In 1836 he moved to Columbus in Adams County, Illinois, to operate a general store. Within two years he moved to Quincy, Illinois opening a carriage business and studying law in Orville Browning's office. He helped to organize the Grand Lodge of Free and Accepted Masons of Illinois in 1840. He served as Master of Columbus Lodge No. 6 in Columbus, Illinois in 1840 and in 1842; he was also elected to serve as Grand Master in October 1840, in which office he remained until October 1842 (when he was succeeded in office by Meredith Helm). During the second year of his term as Grand Master of the Grand Lodge, he established Masonic Lodges under dispensation in Nauvoo, Illinois and in Montrose, Iowa Territory (Nauvoo Lodge, U.D. and Rising Sun Lodge, U.D., respectfully; these were the first of the various "Mormon Lodges" during that time).

In 1842 he was elected as a Whig to the state legislature. Louise and Abraham had three more children around this time. He decided to establish a law partnership with Henry Asbury, turning over the family business to his brothers Edward and Samuel who had joined him in Quincy in 1840 or 1841.

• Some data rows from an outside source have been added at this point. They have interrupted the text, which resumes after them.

(** From the initial table, [pagetable_identity_mapping] builds tables that
    translate the addresses of its regions to themselves, and no others. *)
Lemma identity_mapping_spec (s : st) pid :
  let p := platform (dev s) in
  p <> ARTY -> length (table s) = Z.to_nat NFRAMES -> free_from s 0 ->
  exists s', pagetable_identity_mapping p pid s = Ok (tt, s') /\
    (exists f, 0 <= f < NFRAMES /\ root s' = page_addr f) /\
    forall va, 0 <= va < 2 ^ 32 ->
      sv32_walk (mmem s') (root s') va =
      if existsb (in_region va) (identity_regions p) then Some (va, OS_RWX) else None.
Proof.
  intros p Hp Hlen Hfree.
  destruct (identity_mapping_regions p pid) as (k & -> & Hk). rewrite Hk. clear k Hk.
  destruct (alloc_own s pid 0 (fun f s => set_pt f (page_addr f) (leaf s) s))
    as (f & e & Hf & Hu & He & Ea & e' & He' & Eo); [done|done|done|done|done|].
  rewrite (bind_ok _ _ _ _ _ Ea). cbn beta iota. unfold bind at 1. cbn [modify].
  rewrite (bind_ok _ _ _ _ _ Eo).
  set (s1 := set_entry f e' (set_pt f (page_addr f) (leaf (set_entry f e s)) (set_entry f e s))).
  unfold bind at 1. cbn [get]. destruct (put_mem_spec s1 (page_addr f) zero_page) as (s2 & E2 & Em2 & HM2).
  change (root s1) with (page_addr f). rewrite (bind_ok _ _ _ _ _ E2). unfold bind at 1. cbn [modify].
  match goal with |- context [setup_regions _ _ ?s3] => set (s3' := s3) end.
  destruct HM2 as (Et & Er & _ & Ep & _).
  destruct (own_alloc s s3' f e') as (O1 & O2 & _ & O4); [done|unfold NFRAMES; lia|done| |].
  { change (table s3') with (table s2). rewrite Et. unfold s1. simpl. by rewrite list_insert_insert_eq. }
  assert (pt_ok s3' f ∅) as Hpt.
  { split; [exact O1| | |done|done|].
    - change (platform (dev s3')) with (platform (dev s2)). rewrite Ep. exact Hp.
    - split; [exact Er|]. split; [unfold NFRAMES; lia|exact O2].
    - intros v Hv. rewrite lookup_empty. unfold word. change (mmem s3') with (mmem s2).
      change (root s3') with (root s2). rewrite Er, Em2. by apply load_zero_page. }
  destruct (setup_regions_spec pid (identity_regions p) s3' f ∅ (0 + 1)) as (s' & L & E & Hpt' & Hr & HW).
  - exact Hpt.
  - lia.
  - by destruct p.
  - apply O4; [lia|done].
  - by destruct p.
  - exists s'. split; [exact E|]. split; [exists f; split; apply (pt_root _ _ _ Hpt')|].
    intros va Hva. rewrite HW by done.
    by rewrite (walk_pt s3' f ∅ va Hpt Hva), lookup_empty.
Qed.
End tables.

Although Abraham Lincoln was no longer in the Illinois General Assembly, it is likely that Jonas met Lincoln during Jonas's service in the legislature in Springfield. Jonas ran for the Illinois Senate in 1844 but was defeated by the Democratic candidate. But his loyalty to the Whig party earned him the position as postmaster of Quincy in 1849 serving until 1853. Lincoln and Jonas remained dear friends during this time. When the Whig party died, Jonas and Lincoln both joined the new Republican Party. On November 1, 1854, Lincoln was accused of attending a Know-Nothing Party meeting, but was vouched by Jonas who he was actually with. Jonas arranged the 1858 Lincoln-Douglas debate in Quincy, and aided Lincoln to his candidacy. It was his law partner Henry Asbury who suggested Lincoln's candidacy in front of a group of local Republicans. Asbury's suggestion was greeted by silence until Jonas agreed that it would be a good idea.

Abraham Jonas was noted as one of the greatest orators himself in the area. He was elected Grand Orator of the Grand Lodge of Illinois in 1843. Lincoln appointed Jonas postmaster of Quincy in 1861 until his death in 1864. Jonas had seven children, six sons and a daughter. Four of his sons, including future U.S. Senator Benjamin F. Jonas, fought for the Confederacy during the Civil War, being residents of Louisiana; two others fought for the Union. Lincoln personally ordered the release of his son Charles Jonas from a prisoner of war camp to be at his father's bedside before he died.